## Collected data entries
┌──
(** * The scan-callback bridge of go-yara ([rules_callback.go])

    A shallow embedding of the callback container, the exported dispatcher
    [scanCallbackFunc] and the match recorder [MatchRules], followed by the
    properties of the bridge that the specification states about them. *)

From Stdlib Require Import ZArith Lia.
From stdpp Require Import base option list gmap strings fin_maps.

Local Open Scope Z_scope.

(** ** Values that cross the cgo boundary *)

(** A C address ([unsafe.Pointer], [*C.YR_RULE], ...); [NULL] is address 0. *)
Definition ptr := N.
Definition NULL : ptr := 0%N.

(** A Go [error]: [None] is the nil error. *)
Definition error := option string.

(** Constants of [yara.h] (libyara is not part of this repository). *)
Definition CALLBACK_MSG_RULE_MATCHING : Z := 1.
Definition CALLBACK_MSG_RULE_NOT_MATCHING : Z := 2.
Definition CALLBACK_MSG_SCAN_FINISHED : Z := 3.
Definition CALLBACK_MSG_IMPORT_MODULE : Z := 4.
Definition CALLBACK_MSG_MODULE_IMPORTED : Z := 5.

Definition CALLBACK_CONTINUE : Z := 0.
Definition CALLBACK_ABORT : Z := 1.
Definition CALLBACK_ERROR : Z := 2.

(** [ScanContext], [Rule] and [Object] only wrap a C pointer. *)
Record ScanContext := mkScanContext { sc_cptr : ptr }.
Record Rule := mkRule { rule_cptr : ptr }.
Record Object := mkObject { obj_cptr : ptr }.

(** The fields of [YR_MODULE_IMPORT] that the bridge reads and writes. *)
Record YR_MODULE_IMPORT := mkModuleImport {
  module_name : string;
  module_data : ptr;
  module_data_size : nat
}.

(** ** The C heap: [calloc] and [free] *)

Module CHeap.

(** Live blocks by address, the next address [calloc] hands out (never
    [NULL]), the bytes it can still hand out, and the arguments of every
    [free] call so far (a ghost trace, most recent call last). *)
Record t := mk {
  blocks : gmap ptr (list Byte.byte);
  brk : positive;
  avail : nat;
  freed : list ptr
}.

(** [calloc(nmemb, size)]: a fresh zero-filled block, or [NULL] when the
    request exceeds what is available. *)
Definition calloc (nmemb size : nat) (h : t) : ptr * t :=
  let n := (nmemb * size)%nat in
  if bool_decide (n ≤ avail h)%nat then
    (Npos (brk h),
     {| blocks := <[Npos (brk h) := replicate n Byte.x00]> (blocks h);
        brk := (brk h + Pos.of_succ_nat n)%positive;
        avail := (avail h - n)%nat;
        freed := freed h |})
  else (NULL, h).

(** [free(p)]. [free(NULL)] does nothing but is recorded all the same. *)
Definition free (p : ptr) (h : t) : t :=
  {| blocks := delete p (blocks h);
     brk := brk h;
     avail := (avail h + from_option length 0%nat (blocks h !! p))%nat;
     freed := freed h ++ [p] |}.

(** Go's [copy(dst, src)] where [dst] is a slice whose header was pointed
    at address [data] with length [len]: [min len (length src)] bytes are
    stored at [data]. Storing through [NULL], or through an address that
    is not a live block of at least that size, is a memory fault
    ([None]). *)
Definition copy (data : ptr) (len : nat) (src : list Byte.byte) (h : t)
  : option t :=
  let n := (len `min` length src)%nat in
  match blocks h !! data with
  | Some old =>
      if bool_decide (data ≠ NULL ∧ n ≤ length old)%nat then
        Some {| blocks := <[data := take n src ++ drop n old]> (blocks h);
                brk := brk h; avail := avail h; freed := freed h |}
      else None
  | None => None
  end.

(** The bytes at [data .. data+len), as the engine reads them. *)
Definition read (data : ptr) (len : nat) (h : t) : option (list Byte.byte) :=
  match blocks h !! data with
  | Some bs => if bool_decide (len ≤ length bs)%nat then Some (take len bs) else None
  | None => None
  end.

End CHeap.

(** ** The callback interfaces *)

(** One class per Go interface, over the dynamic type [T] of the callback
    object; a method takes the receiver's state and returns its new state
    with the method's results. *)
Class ScanCallbackMatch (T : Type) :=
  RuleMatching : ScanContext → Rule → T → T * (bool * error).
Class ScanCallbackNoMatch (T : Type) :=
  RuleNotMatching : ScanContext → Rule → T → T * (bool * error).
Class ScanCallbackFinished (T : Type) :=
  ScanFinished : ScanContext → T → T * (bool * error).
Class ScanCallbackModuleImport (T : Type) :=
  ImportModule : ScanContext → string → T → T * (list Byte.byte * bool * error).
Class ScanCallbackModuleImportFinished (T : Type) :=
  ModuleImported : ScanContext → Object → T → T * (bool * error).

(** [ScanCallback] is [interface{}]: a value together with the method set of
    its dynamic type. A type assertion [sc.(ScanCallbackMatch)] succeeds
    exactly when the corresponding field is [Some]. *)
Record ScanCallback (T : Type) := mkScanCallback {
  self : T;
  asMatch : option (ScanCallbackMatch T);
  asNoMatch : option (ScanCallbackNoMatch T);
  asFinished : option (ScanCallbackFinished T);
  asModuleImport : option (ScanCallbackModuleImport T);
  asModuleImportFinished : option (ScanCallbackModuleImportFinished T)
}.
Arguments mkScanCallback {T}.
Arguments self {T}.
Arguments asMatch {T}.
Arguments asNoMatch {T}.
Arguments asFinished {T}.
Arguments asModuleImport {T}.
Arguments asModuleImportFinished {T}.

(** The callback object after one of its methods has run. *)
Definition with_self {T} (sc : ScanCallback T) (x : T) : ScanCallback T :=
  mkScanCallback x (asMatch sc) (asNoMatch sc) (asFinished sc)
    (asModuleImport sc) (asModuleImportFinished sc).

(** A method call made by the dispatcher (ghost trace). *)
Inductive Call :=
  | CallRuleMatching (s : ScanContext) (r : Rule)
  | CallRuleNotMatching (s : ScanContext) (r : Rule)
  | CallScanFinished (s : ScanContext)
  | CallImportModule (s : ScanContext) (name : string)
  | CallModuleImported (s : ScanContext) (o : Object).

(** ** The callback container *)

(** [scanCallbackContainer]: the embedded [ScanCallback], the malloc'd C
    pointers, and whether a finalizer is registered for the container with
    the Go runtime. *)
Record scanCallbackContainer (T : Type) := mkContainer {
  cb : ScanCallback T;
  cdata : list ptr;
  finalizer : bool
}.
Arguments mkContainer {T}.
Arguments cb {T}.
Arguments cdata {T}.
Arguments finalizer {T}.

Definition makeScanCallbackContainer {T} (sc : ScanCallback T)
  : scanCallbackContainer T :=
  {| cb := sc; cdata := []; finalizer := true |}.

Definition addCPointer {T} (c : scanCallbackContainer T) (p : ptr)
  : scanCallbackContainer T :=
  {| cb := cb c; cdata := cdata c ++ [p]; finalizer := finalizer c |}.

(** [finalize]: [free] on every stored pointer in order, then [cdata = nil]
    and the finalizer is cleared. *)
Definition finalize {T} (c : scanCallbackContainer T) (h : CHeap.t)
  : scanCallbackContainer T * CHeap.t :=
  ({| cb := cb c; cdata := []; finalizer := false |},
   foldl (λ h p, CHeap.free p h) h (cdata c)).

(** ** The match recorder *)

(** Dynamic values found in a rule's metadata map
    ([map[string]interface{}]): Go's [int] (64 bits wide on amd64 and
    arm64), [int32], [bool] and [string]. *)
Inductive MetaValue :=
  | VInt (i : Z)
  | VInt32 (i : Z)
  | VBool (b : bool)
  | VString (s : string).

(** Go's conversion [int32(i)]: the low 32 bits, read as two's complement. *)
Definition int32 (i : Z) : Z := (i + 2 ^ 31) mod 2 ^ 32 - 2 ^ 31.

(** The number carried by a metadata value, when it is an integer. *)
Definition meta_number (v : MetaValue) : option Z :=
  match v with
  | VInt i | VInt32 i => Some i
  | _ => None
  end.

(** The width in bits of an integer metadata value. *)
Definition meta_width (v : MetaValue) : option Z :=
  match v with
  | VInt _ => Some 64
  | VInt32 _ => Some 32
  | _ => None
  end.

Section MatchRecorder.

(** [MatchString] and the accessors of [*Rule] are declared in other files
    of the package; they are parameters here. [Metas] is what the engine
    reports for the rule's metadata, integers as Go [int]. *)
Context {MatchString : Type}.
Context (Identifier Namespace : Rule → string).
Context (Tags : Rule → list string).
Context (Metas : Rule → gmap string MetaValue).
Context (getMatchStrings : Rule → ScanContext → list MatchString).

(** [MatchRule], with the fields the composite literal in [RuleMatching]
    assigns. *)
Record MatchRule := mkMatchRule {
  mr_Rule : string;
  mr_Namespace : string;
  mr_Tags : list string;
  mr_Meta : gmap string MetaValue;
  mr_Strings : list MatchString
}.

Definition MatchRules := list MatchRule.

(** The loop [for s := range metas { if i, ok := metas[s].(int); ok
    { metas[s] = int32(i) } }]: every key present when the loop starts is
    visited once; the body reads the map as it is then and overwrites the
    entry in place. *)
Definition convert_metas (metas : gmap string MetaValue)
  : gmap string MetaValue :=
  map_fold (λ s _ acc,
              match acc !! s with
              | Some (VInt i) => <[s := VInt32 (int32 i)]> acc
              | _ => acc
              end) metas metas.

(** [RuleMatching], a method of [MatchRules] with a pointer receiver: the
    new value of the receiver and the named results [abort] and [err],
    which the body never assigns. *)
Definition MatchRules_RuleMatching (sc : ScanContext) (r : Rule)
    (mr : MatchRules) : MatchRules * (bool * error) :=
  let metas := convert_metas (Metas r) in
  (mr ++ [ {| mr_Rule := Identifier r;
              mr_Namespace := Namespace r;
              mr_Tags := Tags r;
              mr_Meta := metas;
              mr_Strings := getMatchStrings r sc |} ],
   (false, None)).

(** A pointer to [MatchRules] as a [ScanCallback]: its method set has
    [RuleMatching] and nothing else. *)
Definition MatchRules_callback (mr : MatchRules) : ScanCallback MatchRules :=
  mkScanCallback mr (Some MatchRules_RuleMatching) None None None None.

End MatchRecorder.

(** ** The dispatcher *)

(** Modelled from the spec: the values held by the process-wide registry
    [callbackData], which is declared in another file of the package. What
    is registered under a token is a callback container or a value of some
    other type. *)
Inductive Registered (T : Type) :=
  | RegContainer (c : scanCallbackContainer T)
  | RegOther.
Arguments RegContainer {T}.
Arguments RegOther {T}.

Section Dispatcher.

Context {T : Type}.

(** What a scan callback can touch: the registry, the C heap, the
    engine's [YR_MODULE_IMPORT] structures by address, and the trace of
    method calls made so far. *)
Record World := mkWorld {
  callbackData : gmap ptr (Registered T);
  heap : CHeap.t;
  imports : gmap ptr YR_MODULE_IMPORT;
  calls : list Call
}.

(** Modelled from the spec: [callbackData.Get], the registry's [resolve].
    A token resolves to the value registered under it; a token that is
    unknown or stale resolves to nothing (lookup failure). *)
Definition Get (reg : gmap ptr (Registered T)) (userData : ptr)
  : option (Registered T) := reg !! userData.

(** The type assertion to a pointer to [scanCallbackContainer], with its
    [ok]. *)
Definition assertContainer (v : option (Registered T))
  : option (scanCallbackContainer T) :=
  match v with
  | Some (RegContainer c) => Some c
  | _ => None
  end.

(** The callback returned a verdict to the engine, or the process died on
    a memory fault. *)
Inductive Result :=
  | Returned (verdict : Z) (w : World)
  | Crashed.

(** The world after a method of the container's callback object ran. *)
Definition called (w : World) (userData : ptr)
    (cbc : scanCallbackContainer T) (x : T) (c : Call) : World :=
  {| callbackData :=
       <[userData := RegContainer
           {| cb := with_self (cb cbc) x; cdata := cdata cbc;
              finalizer := finalizer cbc |}]> (callbackData w);
     heap := heap w;
     imports := imports w;
     calls := calls w ++ [c] |}.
└──
## Task requirements
Please retype, with no changes, the lines that run from the first line of the entries to the line with "Definition CALLBACK_MSG_SCAN_FINISHED : Z", both ends included.

## Response box
(** * The scan-callback bridge of go-yara ([rules_callback.go])

    A shallow embedding of the callback container, the exported dispatcher
    [scanCallbackFunc] and the match recorder [MatchRules], followed by the
    properties of the bridge that the specification states about them. *)

From Stdlib Require Import ZArith Lia.
From stdpp Require Import base option list gmap strings fin_maps.

Local Open Scope Z_scope.

(** ** Values that cross the cgo boundary *)

(** A C address ([unsafe.Pointer], [*C.YR_RULE], ...); [NULL] is address 0. *)
Definition ptr := N.
Definition NULL : ptr := 0%N.

(** A Go [error]: [None] is the nil error. *)
Definition error := option string.

(** Constants of [yara.h] (libyara is not part of this repository). *)
Definition CALLBACK_MSG_RULE_MATCHING : Z := 1.
Definition CALLBACK_MSG_RULE_NOT_MATCHING : Z := 2.
Definition CALLBACK_MSG_SCAN_FINISHED : Z := 3.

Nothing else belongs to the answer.